Start a Journal and answer these questions:
What are three fact you know about WWII?
What are three facts you know about the Holocaust?
If you have ever heard a Holocaust survivor or a WWII liberator/veteran speak, what is one thing you remember most about their testimony?
Why is learning about the Holocaust and the defeat of the Nazis by the Allied forces important to study?
Understand the History
Explore the United States Holocaust Memorial Museum website for basic background information: http://www.ushmm.org/
Start by exploring this animated map!
Take note at this useful glossary!
Have your students read this article to gain more information on the Holocaust.
Listen or read at least one Personal Testimony on the right side bar of the Introduction article.
Watch two clips from the Historical Film Footage on the right side bar of the Introduction article.
Learn about how the Nazi party came to power.

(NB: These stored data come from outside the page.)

Lemma dict_cells_insert m a ps d : m !! a = None -> dict_cells (<[a := (ps, d)]> m) ≡ₚ [p_lzp_table ps; p_dict ps] ++ dict_cells m.
Proof. intros H. unfold dict_cells. by rewrite map_to_list_insert. Qed.
Lemma dict_cells_delete m a ps d : m !! a = Some (ps, d) -> dict_cells m ≡ₚ [p_lzp_table ps; p_dict ps] ++ dict_cells (delete a m).
Proof. intros H. rewrite <- (dict_cells_insert (delete a m) a ps d) by apply lookup_delete_eq. by rewrite insert_delete_id. Qed.
Lemma ctx_cells_insert m a ps da c : m !! a = None -> ctx_cells (<[a := (ps, da, c)]> m) ≡ₚ ptrs ps ++ ctx_cells m.
Proof. intros H. unfold ctx_cells. by rewrite map_to_list_insert. Qed.
Lemma ctx_cells_delete m a ps da c : m !! a = Some (ps, da, c) -> ctx_cells m ≡ₚ ptrs ps ++ ctx_cells (delete a m).
Proof. intros H. rewrite <- (ctx_cells_insert (delete a m) a ps da c) by apply lookup_delete_eq. by rewrite insert_delete_id. Qed.
Lemma ctx_cells_update m a ps da c c' : m !! a = Some (ps, da, c) -> ctx_cells (<[a := (ps, da, c')]> m) ≡ₚ ctx_cells m.
Proof. intros H. rewrite <- insert_delete_eq, ctx_cells_insert by apply lookup_delete_eq. by rewrite (ctx_cells_delete m a ps da c). Qed.

(** Blocks that belong to nobody are left out of the running code's. *)
Lemma owns_split ps qs L h : owns (ps ++ qs) L h <-> owns ps (list_to_set (blocks qs) ∪ L) h /\ NoDup (blocks qs) /\ (forall b, b ∈ blocks qs -> b ∉ L).
Proof.
  assert (blocks (ps ++ qs) = blocks ps ++ blocks qs) as Hbs by apply omap_app. split.
  - intros [Hb Hn Ha Hl]. rewrite Hbs in *. apply NoDup_app in Hn as (N1 & N2 & N3). split; [|split; [done|]].
    + constructor; [done|done| |].
      * intros b Hin. pose proof (Ha b ltac:(apply elem_of_app; by left)). specialize (N2 b Hin). set_solver.
      * rewrite Hl, list_to_set_app_L. set_solver.
    + intros b Hin. apply Ha, elem_of_app. by right.
  - intros ([Hb Hn Ha Hl] & Hq & Hd). constructor; [done| | |].
    + rewrite Hbs. apply NoDup_app. split; [done|]. split; [|done]. intros b Hin. specialize (Ha b Hin). set_solver.
    + intros b. rewrite Hbs, elem_of_app. intros [Hin|Hin]; [specialize (Ha b Hin); set_solver|by apply Hd].
    + rewrite Hl, Hbs, list_to_set_app_L. set_solver.
Qed.

Lemma owns_none qs L h : owns qs L h <-> owns [] (list_to_set (blocks qs) ∪ L) h /\ NoDup (blocks qs) /\ (forall b, b ∈ blocks qs -> b ∉ L).
Proof. apply (owns_split [] qs). Qed.

(** A program that runs in any heap where it owns nothing runs beside the
    blocks of others. *)
Lemma runs_beside {A} (m : heapM A) h qs L (R : A -> list ptr) (P : A -> Prop) :
  owns qs L h ->
  (forall L', owns [] L' h -> runs m h (fun a h' => P a /\ owns (R a) L' h')) ->
  runs m h (fun a h' => P a /\ owns (R a ++ qs) L h').
Proof.
  intros Ho H. apply owns_none in Ho as (Ho & Hn & Hd). destruct (H _ Ho) as (a & h' & E & HP & Hr). exists a, h'. split; [done|]. split; [done|].
  by apply owns_split.
Qed.

(** ** The invariant *)

(** A dictionary that can be saved and used to code anything. *)
Definition dict_good (d : netc_dict_t) : Prop := dict_wf d /\ checksummed d /\ dict_ok d /\ dict_full d.

Definition ctx_good (c : netc_ctx_t) : Prop := ctx_ok c /\ ctx_full c /\ has (c_flags c) NETC_CFG_FLAG_STATS = true.

(** [D] and [C] say which objects own which handles; [L]: the blocks that were
    lost. *)
Record mem_inv (w : world) (D C : gmap nat ptr) (L : gset nat) : Prop := {
  mi_owns : owns (dict_cells (w_dict_at w) ++ ctx_cells (w_ctx_at w)) L (w_heap w);
  mi_dict : forall a ps d, w_dict_at w !! a = Some (ps, d) -> p_dict ps = Some a /\ dict_good d;
  mi_ctx : forall a ps da c, w_ctx_at w !! a = Some (ps, da, c) -> p_ctx ps = Some a /\ ctx_good c /\
    exists ps' d, w_dict_at w !! da = Some (ps', d) /\ c_dict c = Some d;
  mi_dicts : owners D (w_dict_at w);
  mi_ctxs : owners C (w_ctx_at w) }.

(** No context uses the dictionary of this handle. *)
Definition unbound (w : world) (p : ptr) : Prop :=
  forall a b ps da c, p = Some a -> w_ctx_at w !! b = Some (ps, da, c) -> da <> a.

(** The invariant, with the dictionaries and contexts that the objects hold. *)
Definition holds (w : world) (D C : gmap nat ptr) (L : gset nat) (DV : gmap nat (option netc_dict_t)) (CV : gmap nat (option netc_ctx_t)) : Prop :=
  mem_inv w D C L /\ view snd (w_dict_at w) D = DV /\ view snd (w_ctx_at w) C = CV.

Definition set_dicts (w : world) (h : heap) (m : gmap nat (dict_ptrs * netc_dict_t)) : world :=
  World h m (w_ctx_at w) (w_files w) (w_open w) (w_dicts w) (w_ctxs w) (w_trainers w).
Definition set_contexts (w : world) (h : heap) (m : gmap nat (ctx_ptrs * nat * netc_ctx_t)) : world :=
  World h (w_dict_at w) m (w_files w) (w_open w) (w_dicts w) (w_ctxs w) (w_trainers w).

Lemma handle_free_ok w D C L DV CV x p :
  holds w D C L DV CV -> D !! x = Some p -> unbound w p ->
  exists h m, handle_free p w = Ok (Some tt, set_dicts w h m) /\ holds (set_dicts w h m) (<[x := None]> D) C L (<[x := None]> DV) CV.
Proof.
  intros ([Ho Hd Hc OD OC] & <- & HC) Hx Hu. destruct p as [a|].
  2:{ exists (w_heap w), (w_dict_at w). split; [by destruct w|]. split; [split; try done; apply owners_null; [by right|done]|].
      split; [apply view_null|done]. }
  destruct (ow_alive _ _ OD x a Hx) as [[ps d] Ha]. unfold handle_free. rewrite Ha.
  rewrite (dict_cells_delete _ _ _ _ Ha), <- app_assoc in Ho. destruct (frees_owns _ _ _ _ Ho) as (h & Hf & Ho').
  exists h, (delete a (w_dict_at w)). split.
  { unfold mbind, sdk_bind, native. cbn [netc_dict_free]. rewrite Hf. done. }
  split; [|split; [by apply view_release|done]].
  split; cbn [set_dicts w_dict_at w_ctx_at w_heap]; [done| | |by apply owners_release|done].
  - intros b ps' d' [_ Hb]%lookup_delete_Some. by apply Hd.
  - intros b ps' da c Hb. destruct (Hc b ps' da c Hb) as (H1 & H2 & ps2 & d2 & H3 & H4). split; [done|]. split; [done|]. exists ps2, d2.
    split; [|done]. rewrite lookup_delete_ne; [done|]. intros <-. by eapply (Hu a b ps' a c).
Qed.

Understand “Kristallnacht”
What was the ghetto?
What was the Final Solution?
How were the camps liberated?
Student Involvement
Spend class time studying and researching America entering the war.
Introduce Clarence William’s letter to the classroom (copies of letter found below). Provide a copy to each student or work in groups.
Create a list of vocabulary words for the students to define prior to reading the letter. Example: “crematory”, “slave labor”, “gas chambers”
Ask students to find out if any of their family members were in the war, were they in the army (even stateside) during WWII, or perhaps are they of European descent?
Ask students to reflect on these topic in their journals:
A soldier’s life German 88’s – what were these?
Correspondence – what was life like without the internet? how do we compare the soldier’s communication then to our soldiers today?
Hard boiled eggs – why was Clarence eating eggs? What was the “law of the land” as these soldiers moved into European farms?
What is Life magazine? Can they find back copies from the time of WWII and the liberation?
For teachers familiar with the Holocaust curriculum, Echoes and Reflections: Holocaust Education for 21st Century Classrooms
Lesson 8 includes understanding the political, legal, social and emotional status of Jewish survivors. It also examines the roles of the liberators following the defeat of the Nazis at the end of World War II. Liberator testimonies (Howard Cwick and Paul Parks) are particularly good.